Each year, companies trading on U.S. exchanges must report the amount and estimated value of their oil and gas reserves. These estimates are done according to U.S. Securities and Exchange Commission (SEC) guidelines, and are provided in each company’s annual report.
The value of reserves is reported as a standard discounted cash flow (DCF), which is typically known as the standardized measure (SM). The SM is defined as the present value of the future cash flows from proved oil, natural gas liquids (NGLs), and natural gas reserves, minus development costs, income taxes and exploration costs, discounted at 10% annually.

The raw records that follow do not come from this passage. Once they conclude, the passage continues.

Lemma getAll_reduce_unknown pre k post o m :
  (forall n, n ∈ pre -> known n m = true) ->
  known k m = false ->
  getAll_reduce (pre ++ k :: post) o m = Thrown (NoSuchProperty k) m.
Proof.
  revert o. induction pre as [|x pre IH]; intros o Hpre Hk; simpl.
  - unfold bind, this. apply read_known_false in Hk. rewrite Hk. reflexivity.
  - destruct (proj2 (read_known x m) (Hpre x ltac:(left))) as [v Hv].
    unfold bind, this. rewrite Hv. apply IH; [|exact Hk].
    intros n Hn. apply Hpre. right. exact Hn.
Qed.

(** X12.  [_getAll] with a list of names first drops the names the checker
    does not accept, then looks the others up in order: the first of them
    under which [_props] has nothing, own or inherited, makes it throw the
    error of an unknown property, while such a name that the checker does
    not accept is passed over in silence.  When it returns, the object
    holds, for each accepted name of the list, what the code reads as the
    value under that name -- the value of the property, or [undefined] for
    a name that is only that of a member of [Object.prototype] -- and
    nothing else; the name [__proto__] gets no entry, an assignment to it
    adding no property to an object.  The store is not touched. *)
Theorem getAll_of_names keys propChecker names m :
  ((forall n, n ∈ names -> truthy (propChecker n) = true -> known n m = true) ->
   exists o,
     _getAll keys propChecker (Some names) m = Returned o m /\
     forall n v, o !! n = Some v <->
       n ∈ names /\ truthy (propChecker n) = true /\ n <> "__proto__" /\
       read n m = Some v) /\
  (forall pre k post,
     names = pre ++ k :: post ->
     (forall n, n ∈ pre -> truthy (propChecker n) = true -> known n m = true) ->
     truthy (propChecker k) = true -> known k m = false ->
     _getAll keys propChecker (Some names) m = Thrown (NoSuchProperty k) m).
Proof.
  split.
  - intros Hdef. unfold _getAll. simpl default.
    destruct (getAll_reduce_known
                (filter (fun n => truthy (propChecker n) = true) names) ∅ m)
      as (o & Ho & Hlook).
    { intros n Hn. apply list_elem_of_filter in Hn as [Hc Hn]. apply Hdef; assumption. }
    exists o. split; [exact Ho|]. intros n v. rewrite Hlook.
    destruct (decide (n ∈ filter (fun n => truthy (propChecker n) = true) names
                      /\ n <> "__proto__")) as [[Hin Hp]|Hnin].
    + apply list_elem_of_filter in Hin as [Hc Hn]. tauto.
    + rewrite lookup_empty. split; [discriminate|]. intros (Hn & Hc & Hp & _).
      exfalso. apply Hnin. split; [|exact Hp]. apply list_elem_of_filter. auto.
  - intros pre k post -> Hpre Hc Hk. unfold _getAll. simpl default.
    rewrite filter_app, filter_cons, decide_True by exact Hc.
    apply getAll_reduce_unknown; [|exact Hk].
    intros n Hn. apply list_elem_of_filter in Hn as [Hcn Hn]. apply Hpre; assumption.
Qed.

Lemma getAll_of_names_witness :
  (exists o,
     _getAll [] (fun n => if propNameIsPublic n then Truthy else Falsy)
       (Some ["area"; "_ghost"; "valueOf"; "width"]) rectangle = Returned o rectangle /\
     forall n v, o !! n = Some v <->
       n ∈ ["area"; "_ghost"; "valueOf"; "width"] /\
       truthy (if propNameIsPublic n then Truthy else Falsy) = true /\
       n <> "__proto__" /\
       read n rectangle = Some v) /\
  _getAll [] allNames (Some ["area"; "_ghost"; "width"]) rectangle
    = Thrown (NoSuchProperty "_ghost") rectangle.
Proof.
  split.
  - apply (proj1 (getAll_of_names [] (fun n => if propNameIsPublic n then Truthy else Falsy)
                    ["area"; "_ghost"; "valueOf"; "width"] rectangle)).
    intros n Hn Hc.
    repeat (apply elem_of_cons in Hn as [->|Hn];
            [first [discriminate Hc | vm_compute; reflexivity]|]).
    inversion Hn.
  - apply (proj2 (getAll_of_names [] allNames ["area"; "_ghost"; "width"] rectangle)
             ["area"] "_ghost" ["width"]).
    + reflexivity.
    + intros n Hn _. apply list_elem_of_singleton in Hn as ->. vm_compute. reflexivity.
    + reflexivity.
    + vm_compute. reflexivity.
Defined.

Lemma get_unfold pv n m :
  _get pv n m =
    match pv m n with
    | Some e => Thrown e m
    | None =>
        match read n m with
        | None => Thrown (NoSuchProperty n) m
        | Some v => Returned v m
        end
    end.
Proof.
  unfold _get, validate, bind, this. destruct (pv m n); [reflexivity|].
  destruct (read n m); reflexivity.
Qed.

(** [_getAll] without a list of names: every property the checker accepts. *)
Lemma getAll_default keys propChecker m :
  enumerates keys m ->
  exists o,
    _getAll keys propChecker None m = Returned o m /\
    forall n v, o !! n = Some v <->
      truthy (propChecker n) = true /\ n <> "__proto__" /\ value_of n m = Some v.
Proof.
  intros Hkeys. unfold _getAll. simpl default.
  destruct (getAll_reduce_known
              (filter (fun n => truthy (propChecker n) = true) keys) ∅ m)
    as (o & Ho & Hlook).
  { intros n Hn. apply list_elem_of_filter in Hn as [_ Hn].
    apply known_defined, (enumerates_elem_of keys m n Hkeys), Hn. }
  exists o. split; [exact Ho|]. intros n v. rewrite Hlook.
  destruct (decide (n ∈ filter (fun n => truthy (propChecker n) = true) keys
                    /\ n <> "__proto__")) as [[Hin Hp]|Hnin].
  - apply list_elem_of_filter in Hin as [Hc Hn].
    apply (enumerates_elem_of keys m n Hkeys) in Hn. split.
    + intros Hv. split; [exact Hc|]. split; [exact Hp|]. apply read_stored; assumption.
    + intros (_ & _ & Hv). apply value_of_read, Hv.
  - rewrite lookup_empty. split; [discriminate|]. intros (Hc & Hp & Hv).
    exfalso. apply Hnin. split; [|exact Hp]. apply list_elem_of_filter. split; [exact Hc|].
    apply (enumerates_elem_of keys m n Hkeys).
    unfold value_of in Hv. destruct (_props m !! n); [eauto | discriminate].
Qed.

Lemma getPropNames_spec keys propChecker m :
  enumerates keys m ->
  exists names,
    _getPropNames keys propChecker m = Returned names m /\
    NoDup names /\
    forall n, n ∈ names <-> is_Some (_props m !! n) /\ truthy (propChecker n) = true.
Proof.
  intros Hkeys. eexists. split; [reflexivity|]. split.
  - apply NoDup_filter, Hkeys.
  - intros n. rewrite list_elem_of_filter, (enumerates_elem_of keys m n Hkeys). tauto.
Qed.

(** The three ways of reading through a facade whose read validator lets
    through the names its checker accepts. *)
Lemma listing_agrees_with_get keys readChecker readValidator writeValidator m :
  enumerates keys m ->
  (forall n, default (propertyCheckerToValidator readChecker) readValidator m n = None
             <-> truthy (readChecker n) = true) ->
  exists names o,
    api_getPropNames (createApi_listing keys readChecker) m = Returned names m /\
    api_getAll (createApi_listing keys readChecker) m = Returned o m /\
    NoDup names /\
    forall n,
      (n ∈ names <-> is_Some (_props m !! n) /\ truthy (readChecker n) = true) /\
      (n <> "__proto__" -> n ∈ names <-> is_Some (o !! n)) /\
      (forall v, o !! n = Some v <->
         n ∈ names /\ n <> "__proto__" /\
         api_get (createApi readChecker readValidator writeValidator) n m = Returned v m) /\
      (forall v, n ∉ names ->
         api_get (createApi readChecker readValidator writeValidator) n m = Returned v m ->
         _props m !! n = None /\ inherited n = true /\ v = VUndefined).
Proof.
  intros Hkeys Hagree.
  destruct (getPropNames_spec keys readChecker m Hkeys) as (names & Hnames & Hnd & Hin).
  destruct (getAll_default keys readChecker m Hkeys) as (o & Ho & Hlook).
  exists names, o. split; [exact Hnames|]. split; [exact Ho|]. split; [exact Hnd|].
  intros n. split; [apply Hin|]. split; [|split].
  - intros Hproto. rewrite Hin. split.
    + intros [[p Hp] Hc]. exists (value p). apply Hlook. split; [exact Hc|].
      split; [exact Hproto|]. unfold value_of. rewrite Hp. reflexivity.
    + intros [v Hv]. apply Hlook in Hv as (Hc & _ & Hv). split; [|exact Hc].
      unfold value_of in Hv. destruct (_props m !! n); [eauto | discriminate].
  - intros v. rewrite Hlook, Hin. cbn [createApi api_get]. rewrite get_unfold.
    specialize (Hagree n). unfold value_of, read.
    destruct (default (propertyCheckerToValidator readChecker) readValidator m n) as [e|].
    + split; [intros (Hc & _ & _); apply Hagree in Hc; discriminate|].
      intros (_ & _ & H). discriminate.
    + destruct (_props m !! n) as [p|]; simpl.
      * split.
        -- intros (Hc & Hp & Hv). inversion Hv. eauto.
        -- intros (_ & Hp & Hv). inversion Hv. split; [apply Hagree; reflexivity|]. auto.
      * split; [intros (_ & _ & Hv); discriminate|].
        intros ([[p Hp] _] & _). discriminate.
  - intros v Hout. cbn [createApi api_get]. rewrite get_unfold.
    destruct (default (propertyCheckerToValidator readChecker) readValidator m n) as [e|] eqn:He;
      [discriminate|].
    unfold read. destruct (_props m !! n) as [p|] eqn:Hp.
    + exfalso. apply Hout, Hin. split; [eauto|]. apply Hagree, He.
    + destruct (inherited n); [|discriminate]. intros H. inversion H. auto.
Qed.

(** X13.  Through a facade whose read validator lets through exactly the
    names its checker accepts -- as the validator the facade derives from a
    checker that answers true or false does, and as both standard facades
    are built -- the three ways of reading agree on the properties of the
    store: [getPropNames] lists, once each, the properties the checker
    accepts; [getAll] has an entry for exactly these names (but for
    [__proto__], which an object cannot be given as a property by
    assignment); and that entry is the value [get] returns for the name.
    For a name that is not listed [get] throws, unless it is the name of a
    member of [Object.prototype] that the validator lets through, for
    which [get] returns [undefined].  The standard public facade lists
    the properties whose name does not start with an underscore, the
    standard owner facade all of them. *)
Theorem facade_reads_agree keys m :
  enumerates keys m ->
  (forall readChecker readValidator writeValidator,
     (forall n, default (propertyCheckerToValidator readChecker) readValidator m n = None
                <-> truthy (readChecker n) = true) ->
     exists names o,
       api_getPropNames (createApi_listing keys readChecker) m = Returned names m /\
       api_getAll (createApi_listing keys readChecker) m = Returned o m /\
       NoDup names /\
       forall n,
         (n ∈ names <-> is_Some (_props m !! n) /\ truthy (readChecker n) = true) /\
         (n <> "__proto__" -> n ∈ names <-> is_Some (o !! n)) /\
         (forall v, o !! n = Some v <->
            n ∈ names /\ n <> "__proto__" /\
            api_get (createApi readChecker readValidator writeValidator) n m
            = Returned v m) /\
         (forall v, n ∉ names ->
            api_get (createApi readChecker readValidator writeValidator) n m
            = Returned v m ->
            _props m !! n = None /\ inherited n = true /\ v = VUndefined)) /\
  (exists names o,
     api_getPropNames (getStandardPublicApi_listing keys) m = Returned names m /\
     api_getAll (getStandardPublicApi_listing keys) m = Returned o m /\
     forall n,
       (n ∈ names <-> is_Some (_props m !! n) /\ propNameIsPublic n = true) /\
       forall v, o !! n = Some v <->
         n ∈ names /\ n <> "__proto__" /\
         api_get getStandardPublicApi n m = Returned v m) /\
  (exists names o,
     api_getPropNames (getStandardPrivateApi_listing keys) m = Returned names m /\
     api_getAll (getStandardPrivateApi_listing keys) m = Returned o m /\
     forall n,
       (n ∈ names <-> is_Some (_props m !! n)) /\
       forall v, o !! n = Some v <->
         n ∈ names /\ n <> "__proto__" /\
         api_get getStandardPrivateApi n m = Returned v m).
Proof.
  intros Hkeys. split; [|split].
  - intros readChecker readValidator writeValidator Hagree.
    apply listing_agrees_with_get; assumption.
  - destruct (listing_agrees_with_get keys
                (fun n => if propNameIsPublic n then Truthy else Falsy)
                (Some assertPropNameIsPublic)
                (Some (fun m propName =>
                         match assertPropNameIsPublic m propName with
                         | Some e => Some e
                         | None => createStandardWriteValidator m propName
                         end)) m Hkeys)
      as (names & o & Hn & Ho & _ & H).
    { intros n. simpl. unfold assertPropNameIsPublic.
      destruct (propNameIsPublic n); simpl; split; congruence. }
    exists names, o. split; [exact Hn|]. split; [exact Ho|]. intros n.
    destruct (H n) as (Hin & _ & Hv & _). split; [|exact Hv].
    rewrite Hin. destruct (propNameIsPublic n); simpl; tauto.
  - destruct (listing_agrees_with_get keys allNames (Some noValidator)
                (Some createStandardWriteValidator) m Hkeys)
      as (names & o & Hn & Ho & _ & H).
    { intros n. simpl. unfold noValidator. tauto. }
    exists names, o. split; [exact Hn|]. split; [exact Ho|]. intros n.
    destruct (H n) as (Hin & _ & Hv & _). split; [|exact Hv].
    rewrite Hin. simpl. tauto.
Qed.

Annual reports have now been filed, so the results are in. Of the 125 oil and gas companies in my database that reported proved reserves to the SEC, 92 reported declines in their proved oil reserves. The largest decline was reported by Royal Dutch Shell, which saw a decline of 827 million barrels in its proved oil reserves in 2015. Other large declines were recorded by Occidental (461 million barrels), Hess (246 million barrels), Apache (225 million barrels), and Anadarko (216 million barrels).
Cumulatively, these 92 oil companies reported a decline in reserves at the end of 2015 of about 3 billion barrels (11 billion barrels of oil equivalent if natural gas proved reserves are included). That’s a big number, but it only becomes truly impressive when the value of these reserves is tabulated.
Keep in mind that the Standardized Measure is based on both the overall amount of proved reserves — which declined — and also the value of reserves that remain on the books. The decline in commodity prices had an enormous impact on the latter.
At year-end 2014, the SM of companies reporting to the SEC was $1.4 trillion. At year-end 2015, that number was reported to be $560 billion — a year-over-year decline of $840 billion. Only three of the 125 companies in my database reported a year-over-year increase in the value of its reserves. The Energy Information Administration (EIA) recently tabulated that U.S. oil companies lost of total of $67 billion in 2015, but given the dramatically reduced value of reserves that’s a drop in the bucket compared to what it could be with an extended oil and gas bear market.
But, don’t expect a repeat in 2016. The nearly 80% gain in crude prices since the February lows make it likely that some of the write-down in 2015 will be recovered this year.